The directive to change the regiment's colors from blue to
scarlet included an order that all retired colors would be destroyed by burning.
Fortunately an unnamed Marine, who apparently could not bear to carry out the
order to burn the colors, hid Old Blue in the bottom of his seabag. That
nameless Marine later died in the line of duty in China and his personal effects
were carried to the Philippines when the 4th Marine Regiment evacuated Shanghai
and moved to the Island of Corregidor.
Miraculously, at the end of World War II, the personal effects
of the men of the 4th Marines were returned to Marine Barracks, Mare Island,
California, to await final shipment home. Among them was the Marine's seabag
which still contained the original Regimental Colors. An officer detailed to
inventory personal effects found Old Blue neatly folded at the bottom of the
deceased Marine's seabag. Realizing the value of his discovery, he transferred
the flag to his personal belongings.
Twenty years later the long-forgotten colors were rediscovered
by the officer in a deteriorating state. Wanting to return Old Blue to the
Marine Corps, the officer contacted LtCol. Bob Calland, USMS (Ret.), at the
Smithsonian Institute, in Washington, D.C. The Regimental Colors were brought
the Marine Corps Museum at the Washington Navy Yard and were placed in storage
at the Marine Corps Base, Quantico, Virginia.

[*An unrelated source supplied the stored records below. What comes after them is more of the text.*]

Lemma field_offset_present vo :
  opinfo_at buf o (Some vo) ->
  exists fo, field_offset (view buf o) = Ok fo /\ fo <> 0 /\
             holds packer.uoffset buf (o - fo) (o - fo - vo).
Proof.
  intros (so & vs & Hso & Hvs & Hlt & fo & Hfo & Hne & Hv).
  exists fo. repeat split; try assumption.
  apply field_offset_Ok_iff. eexists. split; [ reflexivity | ].
  apply Offset_Ok_iff. exists so, vs. cbn [Table.Bytes Table.Pos].
  unfold holds, pos_of in *.
  replace (len buf - o - so) with (len buf - (o + so)) by lia.
  repeat split; try assumption.
  destruct (Z.ltb_spec 4 vs); [ | lia ].
  replace (len buf - (o + so) + 4) with (len buf - (o + so - 4)) by lia. exact Hfo.
Qed.

(** C5: On a buffer that holds an [OpInfo] table without the field, the
    accessors report the field absent. *)
Theorem absent_refines :
  opinfo_at buf o None ->
  OpKernelTypeStrArgsIsNone (view buf o) = Ok true /\
  OpKernelTypeStrArgsLength (view buf o) = Ok 0 /\
  forall j, OpKernelTypeStrArgs (view buf o) j = Ok None.
Proof.
  intros H. apply accessors_of_absent, field_offset_absent, H.
Qed.

Section Present.
Variables (vo : Z) (elems : list Z).
Hypothesis Htab : opinfo_at buf o (Some vo).
Hypothesis Hvec : vector_at buf vo elems.

(** The field's entry in the vtable, and what the accessors compute from
    it. *)
Lemma present_accessors :
  exists fo,
    holds packer.uoffset buf (o - fo) (o - fo - vo) /\
    OpKernelTypeStrArgsIsNone (view buf o) = Ok false /\
    OpKernelTypeStrArgsLength (view buf o) = Table.VectorLen (Table.mk buf (pos_of buf o)) fo /\
    forall j, OpKernelTypeStrArgs (view buf o) j
              = (x <- Table.Vector (Table.mk buf (pos_of buf o)) fo ;;
                 p <- Table.Indirect (Table.mk buf (pos_of buf o)) (x + j * 4) ;;
                 Ok (Some (Entry_Init Entry_new buf p))).
Proof.
  destruct (field_offset_present vo Htab) as (fo & Hfo & Hne & Hv).
  exists fo. split; [ exact Hv | ].
  exact (accessors_of_present (view buf o) _ fo eq_refl Hfo Hne).
Qed.

(** The first element of the vector is four bytes after the vector's
    offset. *)
Lemma vector_present :
  exists fo, field_offset (view buf o) = Ok fo /\ fo <> 0 /\
    Table.Vector (Table.mk buf (pos_of buf o)) fo = Ok (pos_of buf vo + 4).
Proof.
  destruct (field_offset_present vo Htab) as (fo & Hfo & Hne & Hv).
  exists fo. split; [ exact Hfo | ]. split; [ exact Hne | ].
  apply Vector_Ok_iff. exists (o - fo - vo). cbn [Table.Bytes Table.Pos].
  unfold holds, pos_of in *.
  replace (fo + (len buf - o)) with (len buf - (o - fo)) by lia.
  split; [ exact Hv | lia ].
Qed.

Lemma IsNone_present : OpKernelTypeStrArgsIsNone (view buf o) = Ok false.
Proof. destruct present_accessors as (fo & _ & H & _). exact H. Qed.

Lemma Length_present : OpKernelTypeStrArgsLength (view buf o) = Ok (len elems).
Proof.
  destruct present_accessors as (fo & Hv & _ & -> & _).
  apply VectorLen_Ok_iff. exists (o - fo - vo). cbn [Table.Bytes Table.Pos].
  destruct Hvec as [Hn _]. unfold holds, pos_of in *.
  replace (fo + (len buf - o)) with (len buf - (o - fo)) by lia.
  split; [ exact Hv | ].
  replace (len buf - (o - fo) + (o - fo - vo)) with (len buf - vo) by lia. exact Hn.
Qed.

(** The accessor at any index: it follows the offset stored in the four
    bytes at that index after the start of the vector, whether the index is
    one of the vector or not. *)
Lemma entry_at_index j w :
  holds packer.uoffset buf (vo - 4 - 4 * j) w ->
  OpKernelTypeStrArgs (view buf o) j
  = Ok (Some (Entry_Init Entry_new buf (pos_of buf (vo - 4 - 4 * j) + w))).
Proof.
  intros Hw. destruct vector_present as (fo & Hfo & Hne & Hx).
  destruct (accessors_of_present (view buf o) _ fo eq_refl Hfo Hne) as (_ & _ & ->).
  rewrite Hx. cbn [bind]. unfold UOffsetTFlags.py_type.
  replace (pos_of buf vo + 4 + j * 4) with (pos_of buf (vo - 4 - 4 * j))
    by (unfold pos_of; lia).
  unfold Table.Indirect. cbn [Table.Bytes]. unfold holds in Hw. rewrite Hw. reflexivity.
Qed.

Lemma entry_present j e :
  nth_error elems j = Some e ->
  OpKernelTypeStrArgs (view buf o) (Z.of_nat j)
  = Ok (Some (Entry_Init Entry_new buf (pos_of buf e))).
Proof.
  intros Hj. destruct Hvec as [_ He].
  rewrite (entry_at_index _ _ (He j e Hj)). unfold pos_of. do 3 f_equal. lia.
Qed.

Lemma read_from_present n : forall j,
  (j + n <= length elems)%nat ->
  read_from (view buf o) (Z.of_nat j) n
  = Ok (map (pos_of buf) (firstn n (skipn j elems))).
Proof.
  induction n as [ | n IH]; intros j Hj; [ reflexivity | ].
  destruct (nth_error elems j) as [e | ] eqn:He;
    [ | apply nth_error_None in He; lia ].
  cbn [read_from]. rewrite (entry_present j e He). cbn [bind entry_pos Entry_Init entry_tab Table.Pos].
  replace (Z.of_nat j + 1) with (Z.of_nat (S j)) by lia.
  rewrite IH by lia. cbn [bind].
  rewrite (skipn_nth_error _ _ _ He) at 1.
  reflexivity.
Qed.

(** C4: The field present: the accessors return the length of the vector and,
    for every index below it, the entry at the position the vector refers
    to. *)
Theorem present_refines :
  OpKernelTypeStrArgsIsNone (view buf o) = Ok false /\
  OpKernelTypeStrArgsLength (view buf o) = Ok (len elems) /\
  forall j e, nth_error elems j = Some e ->
    OpKernelTypeStrArgs (view buf o) (Z.of_nat j)
    = Ok (Some (Entry_Init Entry_new buf (pos_of buf e))).
Proof.
  split; [ apply IsNone_present | ].
  split; [ apply Length_present | apply entry_present ].
Qed.

(** C32: [OpKernelTypeStrArgs] does not compare its index with the length of the
    vector.  On a table whose vector has [len elems] entries it answers
    every index [j], below the length, at or above it, or negative, whose
    four bytes lie in the buffer: with an entry at the position that results
    from taking those four bytes, whatever they belong to, for an offset. *)
Theorem OpKernelTypeStrArgs_unchecked_index (j : Z) :
  4 <= vo - 4 - 4 * j <= len buf ->
  OpKernelTypeStrArgsLength (view buf o) = Ok (len elems) /\
  exists w,
    holds packer.uoffset buf (vo - 4 - 4 * j) w /\
    OpKernelTypeStrArgs (view buf o) j
    = Ok (Some (Entry_Init Entry_new buf (pos_of buf (vo - 4 - 4 * j) + w))).
Proof.
  intros Hj. split; [ apply Length_present | ].
  destruct (encode.Get packer.uoffset buf (pos_of buf (vo - 4 - 4 * j))) as [w | e] eqn:Hw.
  - exists w. split; [ exact Hw | apply entry_at_index, Hw ].
  - apply Get_Err_iff in Hw. destruct Hw as [_ Hw].
    apply not_true_iff_false in Hw. exfalso. apply Hw, in_bounds_spec.
    unfold pos_of. cbn [packer.bytewidth]. lia.
Qed.

(** Reading the whole value through the accessors gives the positions of the
    tables the vector refers to, in order. *)
Lemma read_entries_present :
  read_entries (view buf o) = Ok (Some (map (pos_of buf) elems)).
Proof.
  unfold read_entries. rewrite IsNone_present, Length_present. cbn [bind].
  rewrite Nat2Z.id. change 0 with (Z.of_nat 0).
  rewrite (read_from_present (length elems) 0) by lia.
  cbn [bind skipn]. rewrite firstn_all. reflexivity.
Qed.

End Present.

(** Reading the whole value of a table without the field gives [None]. *)
Lemma read_entries_absent :
  opinfo_at buf o None -> read_entries (view buf o) = Ok None.
Proof.
  intros H. apply field_offset_absent, accessors_of_absent in H. destruct H as (Hn & _).
  unfold read_entries. rewrite Hn. reflexivity.
Qed.

(** The root accessor finds the table the root offset refers to. *)
Lemma root_refines start :
  root_at buf start o ->
  GetRootAsOpInfo buf start = Ok (view buf o).
Proof.
  unfold root_at, GetRootAsOpInfo. intros H. rewrite H. cbn [bind].
  unfold view. do 2 f_equal. lia.
Qed.

(** Reading the table of a value. *)
Lemma read_entries_value_at v :
  value_at buf o v -> read_entries (view buf o) = Ok (option_map (map (pos_of buf)) v).
Proof.
  destruct v as [es | ]; cbn [value_at option_map].
  - intros (vo & Htab & Hvec). exact (read_entries_present vo es Htab Hvec).
  - exact read_entries_absent.
Qed.

End Refinement.

(** ** Errors of the reader

    On any buffer, well formed or not, [read_entries] of an initialised
    object fails with [OutOfRange] only: once the field is known to be
    there, an accessor of an entry fails or returns an entry, so the error
    [MalformedVTable] of [read_from] does not occur. *)

Lemma read_from_Err self tab fo e :
  _tab self = Some tab -> field_offset self = Ok fo -> fo <> 0 ->
  forall n j, read_from self j n = Err e -> e = OutOfRange.
Proof.
  intros Ht Hfo Hne.
  destruct (accessors_of_present self tab fo Ht Hfo Hne) as (_ & _ & Hacc).
  induction n as [ | n IH]; intros j H; cbn [read_from] in H; [ discriminate | ].
  destruct (OpKernelTypeStrArgs self j) as [[en | ] | e'] eqn:He; cbn [bind] in H.
  - rewrite Hacc in He. apply bind_Ok_iff in He. destruct He as (x & _ & He).
    apply bind_Ok_iff in He. destruct He as (p & _ & [= <-]). cbn in H.
    destruct (read_from self (j + 1) n) eqn:Hr; cbn in H; [ discriminate | ].
    injection H as <-. exact (IH _ Hr).
  - rewrite Hacc in He. apply bind_Ok_iff in He. destruct He as (x & _ & He).
    apply bind_Ok_iff in He. destruct He as (p & _ & [=]).
  - injection H as <-.
    destruct (accessor_Err_cases self e' (or_introl (ex_intro _ j He))) as [[Hn _] | [_ ->]];
      [ congruence | reflexivity ].
Qed.

Lemma read_entries_Err buf pos e :
  read_entries (Init OpInfo_new buf pos) = Err e -> e = OutOfRange.
Proof.
  set (self := Init OpInfo_new buf pos). unfold read_entries. intros H.
  assert (Hacc : forall e', OpKernelTypeStrArgsLength self = Err e' \/
                            OpKernelTypeStrArgsIsNone self = Err e' -> e' = OutOfRange).
  { intros e' He. destruct (accessor_Err_cases self e' (or_intror He)) as [[Hn _] | [_ ->]];
      [ discriminate Hn | reflexivity ]. }
  destruct (OpKernelTypeStrArgsIsNone self) as [[ | ] | e'] eqn:Hnone; cbn [bind] in H;
    [ discriminate | | injection H as <-; auto ].
  destruct (OpKernelTypeStrArgsLength self) as [n | e'] eqn:Hlen; cbn [bind] in H;
    [ | injection H as <-; auto ].
  unfold OpKernelTypeStrArgsIsNone in Hnone. apply bind_Ok_iff in Hnone.
  destruct Hnone as (fo & Hfo & [= Hne]). apply Z.eqb_neq in Hne.
  destruct (read_from self 0 (Z.to_nat n)) eqn:Hr; cbn [bind] in H; [ discriminate | ].
  injection H as <-. exact (read_from_Err self _ fo _ eq_refl Hfo Hne _ _ Hr).
Qed.

(** ** What a successful read says of the buffer *)

Lemma read_from_Ok self : forall n j ps,
  read_from self j n = Ok ps ->
  length ps = n /\
  forall k p, nth_error ps k = Some p ->
    exists e, OpKernelTypeStrArgs self (j + Z.of_nat k) = Ok (Some e) /\ entry_pos e = Ok p.
Proof.
  induction n as [ | n IH]; intros j ps H; cbn [read_from] in H.
  - injection H as <-. split; [ reflexivity | intros [ | k] p; discriminate ].
  - destruct (OpKernelTypeStrArgs self j) as [[e | ] | ] eqn:He; cbn [bind] in H;
      try discriminate.
    destruct (entry_pos e) as [p0 | ] eqn:Hp; cbn [bind] in H; [ | discriminate ].
    destruct (read_from self (j + 1) n) as [ps' | ] eqn:Hr; cbn [bind] in H; [ | discriminate ].
    injection H as <-. destruct (IH _ _ Hr) as [Hl Hk]. split; [ cbn; lia | ].
    intros [ | k] p Hnth; cbn [nth_error] in Hnth.
    + injection Hnth as <-. exists e. rewrite Z.add_0_r. auto.
    + destruct (Hk k p Hnth) as (e' & He' & Hp'). exists e'.
      replace (j + Z.of_nat (S k)) with (j + 1 + Z.of_nat k) by lia. auto.
Qed.

(** An element that is read lies in the buffer, after the four bytes of the
    offset to the vector and the four bytes of the vector's length. *)
Lemma element_in_buffer buf pos j e :
  0 <= j ->
  OpKernelTypeStrArgs (Init OpInfo_new buf pos) j = Ok (Some e) ->
  4 * j + 8 <= len buf.
Proof.
  intros Hj H. unfold OpKernelTypeStrArgs in H.
  apply bind_Ok_iff in H. destruct H as (fo & _ & H).
  destruct (negb (fo =? 0)); [ | discriminate ].
  apply bind_Ok_iff in H. destruct H as (tab & [= <-] & H).
  apply bind_Ok_iff in H. destruct H as (x & Hx & H).
  apply bind_Ok_iff in H. destruct H as (p & Hp & _).
  apply Vector_Ok_iff in Hx. destruct Hx as (x0 & Hx0 & ->).
  apply Indirect_Ok_iff in Hp. destruct Hp as (y & Hy & _).
  pose proof (Get_fits _ _ _ _ Hx0) as Hf. apply fits_uoffset in Hf.
  apply Get_in_bounds in Hx0, Hy.
  cbn [Table.Bytes Table.Pos packer.bytewidth] in *. unfold UOffsetTFlags.py_type in *.
  lia.
Qed.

Aware that the 4th Marine Regiment was formed in San Diego,
LtCol. Calland began the process to bring Old Blue back home. Following an
expensive restoration project, Old Blue was fully restored and arrived at the
Marine Corps Recruit Depot's Command Museum, in February 1991.
Recalled from generations of benevolent neglect, the 4th Marine
Regiment's Old Blue is magnificent in its resurrection and fully pardoned from
the 1923 sentence "...to be destroyed by burning."